Prometheus might have its origin in Greek mythology, it’s certainly not a strange creature to any sysadmin that needs a quick overview of the metrics of their server.
I'd like to take a moment to appreciate its greatness and give you an overview of how Prometheus is supposed to work and what it’s supposed to do.
As with any tool, no matter how mythical it is, the power of the tool lies with the person who yields it.
Prometheus is an excellent tool because it helps us scrape all the metrics we need from our servers. We can simply set up a template and tell Prometheus where our servers are, after that Prometheus will pull the metrics from those servers and get them in one place.
As we all know, the Greek gods didn't play alone and neither does Prometheus. On its own, it's already a very strong tool but combined with other tools such as Grafana, we can build a strong team when it comes to getting an overview of our servers.
Dive into the fire with me my friends, and explore Prometheus as a mythical tool. Let's see how it can help you and your organisation grow at a sustainable rate and give you an overview of the services you have running. We want to do this independently of the tech that needs to be monitored, and we certainly want all our metrics in one place.
What is Prometheus?
Prometheus is a 100% open-source and community-driven tool that helps organizations get a better insight into the metrics of their servers and services. All components are available under the Apache 2 License on GitHub. These days, software architecture is often distributed and no longer situated under one server. Companies often employ multiple services and servers per environment, that’s why they need a way to monitor the metrics these servers and services produce.
Prometheus is so much more than just a collecting agent though, it’s a system that can do much more. For starters, one of the main advantages of the Prometheus tool is that it can be used to set rules on these metrics and even trigger alerts if need be. It has the power to inform the user when their servers are displaying irregular behavior, and it can be easily deployed as it’s not reliant on a distributed storage system.
We can set up a lot of rules, but nothing works as well as the human eye when it comes to spotting irregularities that are harder to describe in rules. That’s why Prometheus also offers a visualization module that can help us chart the metrics we’re collecting. This gives us a great live insight into the health of our servers and services.
How does it work?
You might be wondering: ‘How is this solution implemented in a software architecture design?’. To explain this, we first have to make sure that we know exactly how Prometheus gathers its’ metrics. This is all done by making active HTTP requests to endpoints that return data that can be interpreted by Prometheus. This is often done by using ‘exporters’ and ‘integrations’. Every service is going to have its’ own ‘exporter’. For example, every popular HTTP service has an exporter, but we also find exporters for DB systems, storage systems, APIs, Loggers, and much more! The real beauty comes from the fact that users are encouraged to write their own exporters if none exist yet for their code.
These exporters will expose endpoints that can be called by Prometheus to gather the required data. With these data, Prometheus can then create visualizations that we can easily configure to our liking.

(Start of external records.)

(* ===== verification/Uc.v ===== *)
(** * The emulator interface

    Unicorn is external: the class [Uc] lists the operations [src/src/model.py]
    calls, [UcLaws] the behaviour it documents: byte-addressed memory; registers of
    64 bits whose parts have names of their own, so that a write of RAX is a write of
    EAX and AL; contexts that save the registers and not the memory.  The code only
    writes full registers: of a write to a part nothing is assumed.  Accesses to
    unmapped memory, which raise in Unicorn, are outside the model.  A concrete
    emulator state shows that the laws are consistent. *)

From S2P Require Import Prelude Isa Registers.

Open Scope Z_scope.

Class Uc (uc ctx : Type) := {
  mem_byte : uc → Z → Z;
  mem_write : uc → Z → list Z → uc;
  reg_read : uc → string → Z;
  reg_write : uc → string → Z → uc;
  context_save : uc → ctx;
  context_restore : uc → ctx → uc
}.

(** [emulator.mem_read(address, size)] *)
Definition mem_read `{Uc uc ctx} (u : uc) (address : Z) (size : Z) : list Z :=
  (λ k : nat, mem_byte u (address + Z.of_nat k)) <$> seq 0 (Z.to_nat size).

Class UcLaws (uc ctx : Type) `{Uc uc ctx} := {
  write_byte u a bs x :
    mem_byte (mem_write u a bs) x =
    if (a <=? x) && (x <? a + Z.of_nat (length bs)) then default 0 (bs !! Z.to_nat (x - a))
    else mem_byte u x;
  write_regs u a bs r : reg_read (mem_write u a bs) r = reg_read u r;
  reg_view u r : reg_read u r = part r (reg_read u (base_of r));
  reg_range u r : is_full r = true → norm r (reg_read u r) = reg_read u r;
  reg_write_eq u r v : is_full r = true → reg_read (reg_write u r v) r = norm r v;
  reg_write_ne u r r' v : is_full r = true → base_of r' ≠ r → reg_read (reg_write u r v) r' = reg_read u r';
  reg_write_cong u u' r v : (∀ q, reg_read u q = reg_read u' q) →
    ∀ q, reg_read (reg_write u r v) q = reg_read (reg_write u' r v) q;
  reg_write_mem u r v x : mem_byte (reg_write u r v) x = mem_byte u x;
  restore_regs u u' r : reg_read (context_restore u (context_save u')) r = reg_read u' r;
  restore_mem u c x : mem_byte (context_restore u c) x = mem_byte u x
}.

(** ** A concrete emulator *)

(** The registers that were written, by their full names. *)
Record toy_uc := mkToy { toy_mem : gmap Z Z; toy_regs : gmap string Z }.
Definition toy_full (regs : gmap string Z) (b : string) : Z :=
  let v := default 0 (regs !! b) in if is_full b then norm b v else v.

#[export] Instance toy_Uc : Uc toy_uc (gmap string Z) := {
  mem_byte u a := default 0 (toy_mem u !! a);
  mem_write u a bs :=
    mkToy (list_to_map (imap (λ k b, (a + Z.of_nat k, b)) bs) ∪ toy_mem u) (toy_regs u);
  reg_read u r := part r (toy_full (toy_regs u) (base_of r));
  reg_write u r v :=
    mkToy (toy_mem u) (<[base_of r := set_part r (toy_full (toy_regs u) (base_of r)) v]> (toy_regs u));
  context_save u := toy_regs u;
  context_restore u c := mkToy (toy_mem u) c
}.

(** The bytes a write stores. *)
Lemma written_bytes (bs : list Z) : ∀ a x,
  (list_to_map (imap (λ k b, (a + Z.of_nat k, b)) bs) : gmap Z Z) !! x =
  if (a <=? x) && (x <? a + Z.of_nat (length bs)) then bs !! Z.to_nat (x - a) else None.
Proof.
  induction bs as [|b bs IH]; intros a x.
  { change (imap _ []) with (@nil (Z * Z)). cbn [list_to_map foldr length]. rewrite lookup_empty.
    destruct (Z.leb_spec a x), (Z.ltb_spec x (a + Z.of_nat 0)); cbn [andb]; reflexivity. }
  rewrite imap_cons, (imap_ext _ (λ k b, (a + 1 + Z.of_nat k, b))) by (intros; cbn; f_equal; lia).
  change (Z.of_nat 0) with 0. rewrite Z.add_0_r. cbn [list_to_map foldr length uncurry].
  destruct (decide (x = a)) as [->|Hx].
  - rewrite lookup_insert_eq, Z.leb_refl, Z.sub_diag. cbn.
    destruct (Z.ltb_spec a (a + Z.of_nat (S (length bs)))); [done|lia].
  - rewrite lookup_insert_ne by done. rewrite IH.
    destruct (Z.leb_spec a x), (Z.leb_spec (a + 1) x),
      (Z.ltb_spec x (a + Z.of_nat (S (length bs)))), (Z.ltb_spec x (a + 1 + Z.of_nat (length bs)));
      cbn; try done; try lia.
    replace (Z.to_nat (x - a)) with (S (Z.to_nat (x - (a + 1)))) by lia. done.
Qed.

(** What a full register shows of itself, and after a write. *)
Lemma toy_part_base regs r : part (base_of r) (toy_full regs (base_of r)) = toy_full regs (base_of r).
Proof.
  unfold toy_full. destruct (is_full (base_of r)) eqn:E; [by apply part_full|].
  apply part_none. destruct (view_of r) as [[[b low] width]|] eqn:Hv.
  - destruct (view_base _ _ _ _ Hv) as (Hb & _). unfold base_of in E. rewrite Hv in E. congruence.
  - unfold base_of. by rewrite Hv.
Qed.
Lemma toy_part regs r : part r (part (base_of r) (toy_full regs (base_of r))) = part r (toy_full regs (base_of r)).
Proof. by rewrite toy_part_base. Qed.
Lemma toy_full_insert (regs : gmap string Z) b b' v :
  toy_full (<[b := v]> regs) b' = if decide (b' = b) then (if is_full b then norm b v else v) else toy_full regs b'.
Proof.
  unfold toy_full. destruct (decide (b' = b)) as [->|Hne]; [by rewrite lookup_insert_eq|by rewrite lookup_insert_ne].
Qed.
Lemma toy_written r old v : is_full r = true →
  part r (if is_full r then norm r (set_part r old v) else set_part r old v) = norm r v.
Proof.
  intros Hr. rewrite Hr, part_full by done. unfold set_part.
  destruct (full_view r Hr) as [[Hne ->]|[-> ->]].
  - change (32 <=? 64) with true. cbv iota. unfold norm. apply String.eqb_neq in Hne. rewrite Hne. apply wrap64_idemp.
  - change (32 <=? 32) with true. cbv iota.
    change (Z.lor ((v mod 2 ^ 32) mod 2 ^ 32) 2 = Z.lor (v mod 2 ^ 32) 2). by rewrite Zmod_mod.
Qed.

#[export] Instance toy_UcLaws : UcLaws toy_uc (gmap string Z).
Proof.
  split; cbn; try done.
  - intros u a bs x. rewrite lookup_union, written_bytes.
    destruct ((a <=? x) && (x <? a + Z.of_nat (length bs))) eqn:E.
    + apply andb_true_iff in E as [H1%Z.leb_le H2%Z.ltb_lt].
      destruct (lookup_lt_is_Some_2 bs (Z.to_nat (x - a))) as [b Hb]; [lia|]. rewrite Hb.
      by destruct (toy_mem u !! x).
    + by destruct (toy_mem u !! x).
  - intros u r. rewrite base_of_base. symmetry. apply toy_part.
  - intros u r Hr. rewrite full_base by done. unfold toy_full. rewrite Hr, part_full by done. apply norm_idemp.
  - intros u r v Hr. rewrite full_base by done. rewrite toy_full_insert, decide_True by done. by apply toy_written.
  - intros u r r' v Hr Hne. rewrite toy_full_insert, decide_False; [done|]. by rewrite (full_base r).
  - intros u u' r v Heq q. rewrite !toy_full_insert.
    assert (Hb : ∀ q, toy_full (toy_regs u) (base_of q) = toy_full (toy_regs u') (base_of q)).
    { intros p. specialize (Heq (base_of p)). rewrite base_of_base in Heq. by rewrite !toy_part_base in Heq. }
    by rewrite !Hb.
Qed.

(** ** Shared facts *)

Section facts.
Context `{UcLaws uc ctx}.

Lemma length_mem_read u a n : 0 ≤ n → length (mem_read u a n) = Z.to_nat n.
Proof. intros. unfold mem_read. by rewrite length_fmap, length_seq. Qed.

Lemma mem_read_lookup u a n k : (k < Z.to_nat n)%nat →
  mem_read u a n !! k = Some (mem_byte u (a + Z.of_nat k)).
Proof. intros. unfold mem_read. by rewrite list_lookup_fmap, lookup_seq_lt. Qed.

(** What a name shows after a full register was written. *)
Lemma reg_write_read u r v q : is_full r = true →
  reg_read (reg_write u r v) q = if decide (base_of q = r) then part q (norm r v) else reg_read u q.
Proof.
  intros Hr. destruct (decide (base_of q = r)) as [<-|Hne]; [|by apply reg_write_ne].
  by rewrite reg_view, reg_write_eq.
Qed.

(** Writing back the value of a full register. *)
Lemma reg_write_back u u' r : is_full r = true → reg_read (reg_write u r (reg_read u' r)) r = reg_read u' r.
Proof. intros Hr. by rewrite reg_write_eq, reg_range. Qed.

(** Writing back what was read restores the bytes, whatever happened since. *)
Lemma write_back u u' a n x : 0 ≤ n →
  mem_byte (mem_write u' a (mem_read u a n)) x =
  if (a <=? x) && (x <? a + n) then mem_byte u x else mem_byte u' x.
Proof.
  intros Hn. rewrite write_byte, length_mem_read, Z2Nat.id by done.
  destruct ((a <=? x) && (x <? a + n)) eqn:E; [|done].
  apply andb_true_iff in E as [H1%Z.leb_le H2%Z.ltb_lt].
  rewrite mem_read_lookup by lia. cbn. f_equal. lia.
Qed.

(** Outside the range written, memory is unchanged. *)
Lemma write_outside u a bs x :
  ¬ (a ≤ x < a + Z.of_nat (length bs)) → mem_byte (mem_write u a bs) x = mem_byte u x.
Proof.
  intros Hx. rewrite write_byte.
  destruct (Z.leb_spec a x), (Z.ltb_spec x (a + Z.of_nat (length bs))); cbn; try done. lia.
Qed.
End facts.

Some often-gathered metrics for example, are the number of errors over time, CPU usage over time, or active threads on a database. We can often see however, that the graphing capabilities are not always sufficient, in that case, we can fall back on tools such as Grafana, which has supported Prometheus for a while.
Another powerful tool at our disposal is the alerts. This section consists of two parts, first the server sends out the alerts, and then the server catches and handles those alerts (like sending an email and SMS in case of >20% error rate). Together these two components allow us to create powerful rulesets that can help monitor infrastructure all day.
What can I be used for?
With those powerful capabilities, ‘Prometheus’ is a fitting name. Don’t forget, Prometheus (a titan elder god) stole fire from the Olympian gods and gave it to humans, suffering a cruel punishment. Prometheus today, is a tool that also wants to make life easier for humans. The titan-god of fire reigns supreme over the server kingdom. We can use this tool to not only scrape metrics from servers and congregate them in one place. We also get the tools to visualize our infrastructure’s metrics and set proper alerting rules. Together, it’s not hard to imagine a world where all of our servers and services are monitored, made visible, and alerted in a timely fashion.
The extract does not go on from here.